Look through the entries for the string "Remove", and copy each line that holds it.
=====
(* ===== verification/Storage.v ===== *)
(** * The storage interface: [src/distributed_core/src/storage_interface.c], [include/storage_interface.h]

    The registry of storage nodes, the selection of nodes for a new file and the
    request/reply exchanges with a node.  Sockets are outside: what [connect],
    [send] and [recv] return is an argument, and what is sent is recorded. *)

From stdpp Require Import base strings list numbers.
From Stdlib Require Import Ascii.
From S2P Require Import Prelude CString.

#[local] Open Scope Z_scope.

(** ** Data *)

Record storage_node_info := MkNodeInfo {
  node_id : Z;
  ip_address : string;
  port : Z;
  capacity : Z;
  used : Z;
  available : Z;
  online : bool;
  last_heartbeat : Z;
}.

Definition zero_node : storage_node_info := MkNodeInfo 0 EmptyString 0 0 0 0 false 0.

#[export] Instance storage_node_inhabited : Inhabited storage_node_info := populate zero_node.

Record storage_response := MkResp {
  status : Z;
  error_msg : string;
  data : option (list Z);
  data_len : Z;
  bytes_transferred : Z;
}.

Definition zero_resp : storage_response := MkResp 0 EmptyString None 0 0.

(** [wire] is what has been sent so far: for each connection on which anything was sent,
    the node and the bytes. *)
Record storage_interface := MkIface {
  nodes : list storage_node_info;
  num_nodes : nat;
  max_nodes : nat;
  next_node_idx : nat;
  total_reads : Z;
  total_writes : Z;
  total_deletes : Z;
  bytes_written : Z;
  bytes_read : Z;
  wire : list (Z * list Z);
}.

Definition set_nodes (ns : list storage_node_info) (n : nat) (s : storage_interface)
  : storage_interface :=
  MkIface ns n (max_nodes s) (next_node_idx s) (total_reads s) (total_writes s)
    (total_deletes s) (bytes_written s) (bytes_read s) (wire s).

Definition set_next (i : nat) (s : storage_interface) : storage_interface :=
  MkIface (nodes s) (num_nodes s) (max_nodes s) i (total_reads s) (total_writes s)
    (total_deletes s) (bytes_written s) (bytes_read s) (wire s).

Definition count_write (n : Z) (s : storage_interface) : storage_interface :=
  MkIface (nodes s) (num_nodes s) (max_nodes s) (next_node_idx s) (total_reads s)
    (u64 (total_writes s + 1)) (total_deletes s) (u64 (bytes_written s + n)) (bytes_read s)
    (wire s).

Definition count_read (n : Z) (s : storage_interface) : storage_interface :=
  MkIface (nodes s) (num_nodes s) (max_nodes s) (next_node_idx s) (u64 (total_reads s + 1))
    (total_writes s) (total_deletes s) (bytes_written s) (u64 (bytes_read s + n)) (wire s).

Definition count_delete (s : storage_interface) : storage_interface :=
  MkIface (nodes s) (num_nodes s) (max_nodes s) (next_node_idx s) (total_reads s)
    (total_writes s) (u64 (total_deletes s + 1)) (bytes_written s) (bytes_read s) (wire s).

(** [bytes] are sent to node [id]. *)
Definition on_wire (id : Z) (bytes : list Z) (s : storage_interface) : storage_interface :=
  MkIface (nodes s) (num_nodes s) (max_nodes s) (next_node_idx s) (total_reads s)
    (total_writes s) (total_deletes s) (bytes_written s) (bytes_read s) (wire s ++ [(id, bytes)]).

Definition fail (msg : string) : storage_response := MkResp (-1) (strncpy 255 msg) None 0 0.

(** ** Registry *)

Definition storage_interface_init (max : nat) : storage_interface :=
  MkIface (replicate max zero_node) 0 max 0 0 0 0 0 0 [].

Definition storage_interface_register_node (now id : Z) (ip : string) (prt cap : Z)
    (s : storage_interface) : Z * storage_interface :=
  if decide (max_nodes s <= num_nodes s)%nat then (-1, s)
  else
    (0, set_nodes (<[num_nodes s := MkNodeInfo id (strncpy 63 ip) prt cap 0 cap true now]> (nodes s))
          (S (num_nodes s)) s).

Definition find_node (s : storage_interface) (id : Z) : option nat :=
  first_idx (fun n => node_id n = id) (num_nodes s) (nodes s).

Definition storage_interface_unregister_node (id : Z) (s : storage_interface)
  : Z * storage_interface :=
  match find_node s id with
  | None => (-1, s)
  | Some i => (0, set_nodes (shift_left i (num_nodes s) (nodes s)) (num_nodes s - 1) s)
  end.

Definition storage_interface_update_node_status (now id us av : Z) (on : bool)
    (s : storage_interface) : Z * storage_interface :=
  match find_node s id with
  | None => (-1, s)
  | Some i =>
      let f n := MkNodeInfo (node_id n) (ip_address n) (port n) (capacity n) us av on now in
      (0, set_nodes (alter f i (nodes s)) (num_nodes s) s)
  end.

Definition storage_interface_get_node (s : storage_interface) (id : Z) : option storage_node_info :=
  i ← find_node s id; nodes s !! i.

Definition storage_interface_get_healthy_nodes (s : storage_interface) (max : nat)
  : list storage_node_info :=
  take max (filter (fun n => online n = true) (take (num_nodes s) (nodes s))).

(** ** Selection *)

Definition eligible (file_size : Z) (n : storage_node_info) : Prop :=
  online n = true /\ file_size <= available n.

#[export] Instance eligible_dec fs n : Decision (eligible fs n).
Proof. unfold eligible. apply _. Defined.

(** The [while] loop with [attempts] turns left; [sel] is [selected_nodes]. *)
Fixpoint select_loop (attempts : nat) (file_size : Z) (k : nat) (ns : list storage_node_info)
    (n : nat) (next : nat) (sel : list Z) : list Z * nat :=
  match attempts with
  | O => (sel, next)
  | S attempts' =>
      if decide (length sel < k)%nat then
        let node := ns !!! (next `mod` n)%nat in
        let sel' := if decide (eligible file_size node /\ node_id node ∉ sel)
                    then sel ++ [node_id node] else sel in
        select_loop attempts' file_size k ns n ((next + 1) `mod` n)%nat sel'
      else (sel, next)
  end.

(** The result code, the selected identities and the interface. *)
Definition storage_interface_select_nodes (file_size : Z) (k : nat) (s : storage_interface)
  : Z * list Z * storage_interface :=
  if decide (k = O) then (-1, [], s)
  else
    let '(sel, next) := select_loop (num_nodes s * 2) file_size k (nodes s) (num_nodes s)
                          (next_node_idx s) [] in
    (Z.of_nat (length sel), sel, set_next next s).

(** ** Requests *)

(** Sending [length] bytes: results of the successive [send]s, [None] when they run out
    (the call blocks).  Result: sent everything, or failed. *)
Fixpoint send_loop (sends : list Z) (total length : Z) : option bool :=
  if decide (total < length) then
    match sends with
    | [] => None
    | r :: sends' => if decide (r < 0) then Some false
                     else send_loop sends' (u64 (total + r)) length
    end
  else Some true.

(** How many bytes that loop has handed to [send] when it ends. *)
Fixpoint send_total (sends : list Z) (total length : Z) : Z :=
  if decide (total < length) then
    match sends with
    | [] => total
    | r :: sends' => if decide (r < 0) then total else send_total sends' (u64 (total + r)) length
    end
  else total.

(** What one exchange observes: the results of [connect], of the [send] of the header,
    of the [send]s of the data, and the reply ([None]: [recv] failed); [stale] is what the
    stack holds past a reply shorter than six bytes. *)
Record exchange := MkExch {
  connect_ok : bool;
  header_sent : Z;
  data_sent : list Z;
  reply : option string;
  stale : string;
}.

Definition not_found (id : Z) : string := ("Storage node " +:+ (fmt_u id +:+ " not found"))%string.

Definition no_connection (id : Z) : string :=
  ("Failed to connect to storage node " +:+ fmt_u id)%string.

(** The request lines, [snprintf] into 256 bytes. *)
Definition newline : string := String "010"%char EmptyString.

Definition range_request (cmd fid : string) (offset len : Z) : string :=
  strncpy 255 (cmd +:+ (fid +:+ ("|" +:+ (fmt_u offset +:+ ("|" +:+ (fmt_u len +:+ newline))))))%string.

Definition write_request (fid : string) (offset len : Z) : string := range_request "WRITE|" fid offset len.

Definition read_request (fid : string) (offset len : Z) : string := range_request "READ|" fid offset len.

Definition delete_request (fid : string) : string := strncpy 255 ("DELETE|" +:+ (fid +:+ newline))%string.

(** The part of a request line that a [send] which returned [n] took. *)
Definition sent_line (n : Z) (line : string) : list Z := take (Z.to_nat n) (str_bytes line).

(** [None]: blocked in the data loop. *)
Definition storage_interface_write (x : exchange) (id : Z) (fid : string) (offset : Z)
    (bytes : list Z) (s : storage_interface)
  : option (Z * storage_response * storage_interface) :=
  let len := Z.of_nat (length bytes) in
  let request := write_request fid offset len in
  match storage_interface_get_node s id with
  | None => Some (-1, fail (not_found id), s)
  | Some _ =>
      if negb (connect_ok x) then Some (-1, fail (no_connection id), s)
      else if decide (header_sent x < 0) then Some (-1, fail "Send header failed", s)
      else
        let s := on_wire id (sent_line (header_sent x) request ++
                             take (Z.to_nat (send_total (data_sent x) 0 len)) bytes) s in
        match send_loop (data_sent x) 0 len with
        | None => None
        | Some false => Some (-1, fail "Send data failed", s)
        | Some true =>
            match reply x with
            | None => Some (-1, fail "Receive response failed", s)
            | Some r =>
                if decide (str_take 3 r = "OK|"%string)
                then Some (0, MkResp 0 EmptyString None 0 len, count_write len s)
                else
                  let msg := if decide (6 <= String.length r)%nat then str_drop 6 r else stale x in
                  Some (-1, MkResp (-1) (strncpy 255 msg) None 0 0, s)
            end
        end
  end.

(** Receiving up to [length] bytes: [None] in the list is an error, an empty chunk the
    end of the connection. *)
Fixpoint recv_loop (recvs : list (option (list Z))) (got : list Z) (length_ : Z)
  : option (option (list Z)) :=
  if decide (Z.of_nat (length got) < length_) then
    match recvs with
    | [] => None
    | None :: _ => Some None
    | Some chunk :: recvs' =>
        if decide (chunk = []) then Some (Some got)
        else recv_loop recvs' (got ++ take (Z.to_nat (length_ - Z.of_nat (length got))) chunk) length_
    end
  else Some (Some got).

Definition storage_interface_read (malloc_ok : Z -> bool) (conn : bool) (header_sent : Z)
    (recvs : list (option (list Z))) (id : Z) (fid : string) (offset len : Z)
    (s : storage_interface) : option (Z * storage_response * storage_interface) :=
  match storage_interface_get_node s id with
  | None => Some (-1, fail (not_found id), s)
  | Some _ =>
      if negb conn then Some (-1, fail (no_connection id), s)
      else if decide (header_sent < 0) then Some (-1, fail "Send request failed", s)
      else
        let s := on_wire id (sent_line header_sent (read_request fid offset len)) s in
        if negb (malloc_ok len) then Some (-1, fail "Memory allocation failed", s)
        else
          match recv_loop recvs [] len with
          | None => None
          | Some None => Some (-1, fail "Receive data failed", s)
          | Some (Some got) =>
              let n := Z.of_nat (length got) in
              Some (0, MkResp 0 EmptyString (Some got) n n, count_read n s)
          end
  end.

(** [reply]: [None] when [recv] returns no data. *)
Definition storage_interface_delete (conn : bool) (request_sent : Z) (reply : option string)
    (id : Z) (fid : string) (s : storage_interface) : Z * storage_response * storage_interface :=
  match storage_interface_get_node s id with
  | None => (-1, fail (not_found id), s)
  | Some _ =>
      if negb conn then (-1, fail (no_connection id), s)
      else if decide (request_sent < 0) then (-1, fail "Send request failed", s)
      else
        let s := on_wire id (sent_line request_sent (delete_request fid)) s in
        match reply with
        | None => (0, zero_resp, s)
        | Some r =>
            if decide (str_take 2 r = "OK"%string) then (0, zero_resp, count_delete s)
            else (-1, MkResp (-1) (strncpy 255 r) None 0 0, s)
        end
  end.

Definition storage_interface_replicate (malloc_ok : Z -> bool) (conn : bool) (header_sent : Z)
    (recvs : list (option (list Z))) (x : exchange) (src dst : Z) (fid : string)
    (s : storage_interface) : option (Z * storage_response * storage_interface) :=
  match storage_interface_read malloc_ok conn header_sent recvs src fid 0 UINT64_MAX s with
  | None => None
  | Some (rc, read_resp, s1) =>
      if decide (rc <> 0) then Some (-1, read_resp, s1)
      else
        match storage_interface_write x dst fid 0 (default [] (data read_resp)) s1 with
        | None => None
        | Some (rc2, resp, s2) => Some (rc2, resp, s2)
        end
  end.

Definition storage_interface_health_check (conn : bool) (reply : option string) (id : Z)
    (s : storage_interface) : bool :=
  match storage_interface_get_node s id with
  | None => false
  | Some _ =>
      conn && match reply with
              | Some r => bool_decide (str_take 4 r = "PONG"%string)
              | None => false
              end
  end.

Definition storage_response_free (r : storage_response) : storage_response :=
  match data r with
  | Some _ => MkResp (status r) (error_msg r) None 0 (bytes_transferred r)
  | None => r
  end.
(* ===== verification/TcpAdapter.v ===== *)
(** * The TCP adapter of a storage node: [src/src/storage_tcp_adapter.cpp]

    The server end of the text protocol that [Storage] speaks: it parses a request
    line, calls the gRPC service and answers.  The service is any implementation of
    [FileSystemService]; what [recv] and [malloc] return is an argument. *)

From stdpp Require Import base strings list numbers pretty.
From Stdlib Require Import Ascii.
From S2P Require Import Prelude CString Proto.

#[local] Open Scope Z_scope.

(** ** [sscanf] *)

Definition is_digit (a : ascii) : bool :=
  bool_decide (48 <= N_of_ascii a)%N && bool_decide (N_of_ascii a <= 57)%N.

Definition is_space (a : ascii) : bool :=
  bool_decide (N_of_ascii a = 32%N) ||
  (bool_decide (9 <= N_of_ascii a)%N && bool_decide (N_of_ascii a <= 13)%N).

Fixpoint skip_space (s : string) : string :=
  match s with
  | String a s' => if is_space a then skip_space s' else s
  | EmptyString => s
  end.

(** Decimal digits from [s]; the value and the rest. *)
Fixpoint scan_digits (s : string) (acc : Z) : Z * string :=
  match s with
  | String a s' =>
      if is_digit a then scan_digits s' (acc * 10 + (Z.of_N (N_of_ascii a) - 48)) else (acc, s)
  | EmptyString => (acc, s)
  end.

(** ["%lu"]: optional white space and sign, at least one digit, saturating. *)
Definition scan_lu (s : string) : option (Z * string) :=
  let s := skip_space s in
  let '(neg, s) := match s with
                   | String "-" s' => (true, s')
                   | String "+" s' => (false, s')
                   | _ => (false, s)
                   end in
  match s with
  | String a _ =>
      if is_digit a then
        let '(v, rest) := scan_digits s 0 in
        Some (if decide (UINT64_MAX < v) then UINT64_MAX else if neg then u64 (- v) else v, rest)
      else None
  | EmptyString => None
  end.

(** Up to [n] characters other than [stop]. *)
Fixpoint span_not (n : nat) (stop : ascii) (s : string) : string * string :=
  match n, s with
  | S n', String a s' =>
      if decide (a = stop) then (EmptyString, s)
      else let '(p, r) := span_not n' stop s' in (String a p, r)
  | _, _ => (EmptyString, s)
  end.

(** ["%63[^c]"] *)
Definition scan_set (stop : ascii) (s : string) : option (string * string) :=
  let '(p, r) := span_not 63 stop s in if decide (p = EmptyString) then None else Some (p, r).

Definition scan_lit (lit s : string) : option string :=
  if starts_with lit s then Some (str_drop (String.length lit) s) else None.

Definition bar : ascii := "|"%char.

Definition nl : ascii := "010"%char.

(** [sscanf(buffer, cmd "%63[^|]|%lu|%lu\n", ...) == 3] *)
Definition scan_range (cmd buffer : string) : option (string * Z * Z) :=
  s1 ← scan_lit cmd buffer;
  '(file_id, s2) ← scan_set bar s1;
  s3 ← scan_lit (String bar EmptyString) s2;
  '(offset, s4) ← scan_lu s3;
  s5 ← scan_lit (String bar EmptyString) s4;
  '(len, _) ← scan_lu s5;
  Some (file_id, offset, len).

(** [sscanf(buffer, "DELETE|%63[^\n]\n", ...) == 1] *)
Definition scan_delete (buffer : string) : option string :=
  s1 ← scan_lit "DELETE|" buffer; '(file_id, _) ← scan_set nl s1; Some file_id.

(** [strchr(s, c)] as an index. *)
Fixpoint strchr (c : ascii) (s : string) : option nat :=
  match s with
  | EmptyString => None
  | String a s' => if decide (a = c) then Some O else S <$> strchr c s'
  end.

(** ["%d"] *)
Definition fmt_d (z : Z) : string := pretty z.

(** ** The gRPC client *)

(** What becomes of one remote call: the request may not arrive, the answer may not
    come back. *)
Record transport := MkTransport { request_lost : bool; response_lost : bool }.

Section Adapter.
Context {S E : Type} `{FileSystemService S E}.

Definition remote {Req Resp} (call : E -> Req -> S -> option Resp * S) (t : transport) (e : E)
    (req : Req) (s : S) : option Resp * S :=
  if request_lost t then (None, s)
  else let '(resp, s') := call e req s in (if response_lost t then None else resp, s').

Definition StorageClient_Write (t : transport) (e : E) (file_id : string) (offset : Z) (data : list Z)
    (s : S) : Z * S :=
  let '(resp, s') := remote Write t e (MkWriteReq file_id data (s64 offset)) s in
  match resp with
  | None => (-1, s')
  | Some r => (if decide (write_status r <> 0) then -1 else s32 (written r), s')
  end.

(** Also returns the bytes for [data_out]; [None]: the copy fails or leaves a buffer. *)
Definition StorageClient_Read (malloc_ok : Z -> bool) (t : transport) (e : E) (file_id : string)
    (offset len : Z) (s : S) : option (Z * list Z * S) :=
  let '(resp, s') := remote Get t e (MkGetReq file_id (s64 offset) (s64 len)) s in
  match resp with
  | None => Some (-1, [], s')
  | Some r =>
      if decide (get_status r <> 0) then Some (-1, [], s')
      else
        let n := u64 (read_count r) in
        if negb (malloc_ok n) && (0 <? n) then None
        else if decide (Z.of_nat (length (got r)) < n) then None
        else Some (s32 n, take (Z.to_nat n) (got r), s')
  end.

Definition StorageClient_Delete (t : transport) (e : E) (file_id : string) (s : S) : Z * S :=
  let '(resp, s') := remote Remove t e (MkRemoveReq file_id) s in
  match resp with
  | None => (-1, s')
  | Some r => (if decide (status_code r <> 0) then -1 else 0, s')
  end.

(** ** One connection *)

(** Results of the successive [recv]s: [None] an error, an empty chunk the end of the
    stream. *)
Record tcp_conn := MkConn {
  first_recv : option (list Z);
  more_recvs : list (option (list Z));
  conn_malloc : Z -> bool;
}.

(** The loop for the rest of the payload, [data] received so far: stops at [len] bytes or
    when [recv] fails or the stream ends; [None] when the list runs out (it waits). *)
Fixpoint recv_payload (recvs : list (option (list Z))) (data : list Z) (len : Z) : option (list Z) :=
  if decide (Z.of_nat (length data) < len) then
    match recvs with
    | [] => None
    | None :: _ => Some data
    | Some chunk :: recvs' =>
        if decide (chunk = []) then Some data
        else recv_payload recvs' (data ++ take (Z.to_nat (len - Z.of_nat (length data))) chunk) len
    end
  else Some data.

(** The payload of a WRITE: what followed the header, then the loop. A failed [malloc]
    is only noticed when something is copied ([None]); [recv] into NULL fails. *)
Definition write_payload (x : tcp_conn) (rest : list Z) (len : Z) : option (list Z) :=
  let copied := take (Z.to_nat len) rest in
  if negb (conn_malloc x len) && (0 <? len) then
    if decide (copied = []) then Some [] else None
  else recv_payload (more_recvs x) copied len.

(** What [handle_client] does to the socket: [send] and [close], in order. *)
Inductive conn_action :=
| SendBytes (data : list Z)
| CloseConn.

#[export] Instance conn_action_eq_dec : EqDecision conn_action.
Proof. solve_decision. Defined.

Definition send_text (text : string) : conn_action := SendBytes (str_bytes (text +:+ String nl EmptyString)).

(** The actions of [handle_client] and the service after it.  [None]: it crashes or waits
    for ever. *)
Definition handle_client (x : tcp_conn) (t : transport) (e : E) (s : S)
  : option (list conn_action * S) :=
  match first_recv x with
  | None | Some [] => Some ([CloseConn], s)
  | Some bytes =>
      let bytes := take 8191 bytes in
      let buffer := dec_str bytes in
      if starts_with "WRITE|" buffer then
        match strchr nl buffer with
        | None => Some ([send_text "ERROR|Invalid header"; CloseConn], s)
        | Some k =>
            match scan_range "WRITE|" buffer with
            | None => Some ([send_text "ERROR|Invalid WRITE syntax"; CloseConn], s)
            | Some (file_id, offset, len) =>
                match write_payload x (drop (k + 1) bytes) len with
                | None => None
                | Some data =>
                    let '(bytes_written, s') := StorageClient_Write t e file_id offset data s in
                    Some ([if decide (0 < bytes_written)
                           then send_text ("OK|" +:+ fmt_d bytes_written)
                           else send_text "ERROR|Write failed"; CloseConn], s')
                end
            end
        end
      else if starts_with "READ|" buffer then
        match scan_range "READ|" buffer with
        | None => Some ([CloseConn], s)
        | Some (file_id, offset, len) =>
            match StorageClient_Read (conn_malloc x) t e file_id offset len s with
            | None => None
            | Some (bytes_read, data, s') =>
                Some ((if decide (0 < bytes_read) then [SendBytes (take (Z.to_nat bytes_read) data)] else [])
                      ++ [CloseConn], s')
            end
        end
      else if starts_with "DELETE|" buffer then
        match scan_delete buffer with
        | None => Some ([send_text "ERROR|Invalid DELETE syntax"; CloseConn], s)
        | Some file_id =>
            let '(rc, s') := StorageClient_Delete t e file_id s in
            Some ([if decide (rc = 0) then send_text "OK" else send_text "ERROR|Delete failed"; CloseConn], s')
        end
      else if starts_with ("PING" +:+ String nl EmptyString) buffer
      then Some ([send_text "PONG"; CloseConn], s)
      else Some ([send_text "ERROR|Unknown command"; CloseConn], s)
  end.

End Adapter.

(** The bytes a peer can read before the connection is closed. *)
Definition sent_bytes (acts : list conn_action) : list Z :=
  acts ≫= (fun a => match a with SendBytes data => data | CloseConn => [] end).

(** How often the connection is closed. *)
Definition closings (acts : list conn_action) : nat :=
  length (filter (fun a => a = CloseConn) acts).
Definition fe_Get (e : fe_env) (req : GetRequest) (s : frontend) : option (GetResponse * frontend) :=
  let path := normalize_path (get_pathname req) in
  let offset := get_offset req in
  match metadata_lookup_by_path (g_metadata s) (c_str path) with
  | None =>
      let self_id := default 0 (fe_node_id e) in
      let total_nodes := match fe_total_nodes e with
                         | Some n => if decide (0 < n) then n else 3
                         | None => 3
                         end in
      let forwarded := if fe_no_forward e then None
                       else forward_get e self_id (MkGetReq path offset (get_size req))
                              (seqZ 1 total_nodes) in
      Some (default (MkGetResp [] 0 (- ENOENT) "File not found") forwarded, s)
  | Some a =>
      let entry := deref (g_metadata s) a in
      let sz := u64 (get_size req) in
      let sz := if decide (sz = 0) then
                  if decide (offset < s64 (size entry)) then u64 (size entry - offset) else 0
                else sz in
      if decide (num_storage_nodes entry = 0)
      then Some (MkGetResp [] 0 (- ENODEV) "No storage nodes available", s)
      else
        ids ← replica_ids entry;
        '(quorum_value, st) ← read_replicas (fe_reads e) 0 ids (file_id entry) offset sz
                                (quorum_required entry) ∅ (g_storage s);
        let s1 := MkFrontend (g_paxos s) (g_metadata s) st in
        match quorum_value with
        | Some v => Some (MkGetResp v (Z.of_nat (length v)) 0 EmptyString, s1)
        | None => Some (MkGetResp [] 0 (- EIO) "Read quorum not reached", s1)
        end
  end.

(** The listing built from the hash nodes [nodes]; [seen] are the names already in it. *)
Fixpoint list_entries (g : metadata_manager) (dir : string) (nodes : list (string * nat))
    (seen : gset string) : list FileEntry :=
  match nodes with
  | [] => []
  | node :: nodes' =>
      match child_in g dir node with
      | Some name =>
          if decide (name ∈ seen) then list_entries g dir nodes' seen
          else
            let entry := deref g node.2 in
            MkFileEntry name (S_ISDIR (mode entry)) (s64 (size entry)) (modified_time entry)
            :: list_entries g dir nodes' ({[name]} ∪ seen)
      | None => list_entries g dir nodes' seen
      end
  end.

Definition fe_ReadDirectory (req : ReadDirectoryRequest) (s : frontend)
  : option (ReadDirectoryResponse * frontend) :=
  let g := g_metadata s in
  let path := trim_trailing_slash (normalize_path (readdir_pathname req)) in
  let dir_path := trim_trailing_slash path in
  let list_it := Some (MkReaddirResp (list_entries g dir_path (concat (buckets g)) ∅) 0 EmptyString, s) in
  if decide (dir_path <> "/"%string) then
    match metadata_lookup_by_path g (c_str dir_path) with
    | None => Some (MkReaddirResp [] (- ENOENT) "Directory not found", s)
    | Some a => if negb (S_ISDIR (mode (deref g a)))
                then Some (MkReaddirResp [] (- ENOTDIR) "Not a directory", s) else list_it
    end
  else list_it.

(** A handler as a method of the service; the state is [None] once a call has not
    returned. *)
Definition as_method {E Req Resp} (h : E -> Req -> frontend -> option (Resp * frontend)) (e : E)
    (req : Req) (s : option frontend) : option Resp * option frontend :=
  match s ≫= h e req with
  | Some (resp, s') => (Some resp, Some s')
  | None => (None, None)
  end.

Definition frontend_service : FileSystemService (option frontend) fe_env := {|
  Create := as_method fe_Create;
  Mkdir := as_method fe_Mkdir;
  Remove := as_method fe_Remove;
  Rmdir := as_method fe_Rmdir;
  Write := as_method fe_Write;
  Get := as_method fe_Get;
  ReadDirectory := as_method (fun _ => fe_ReadDirectory);
|}.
=====
**Task result:**
  let '(resp, s') := remote Remove t e (MkRemoveReq file_id) s in
  Remove := as_method fe_Remove;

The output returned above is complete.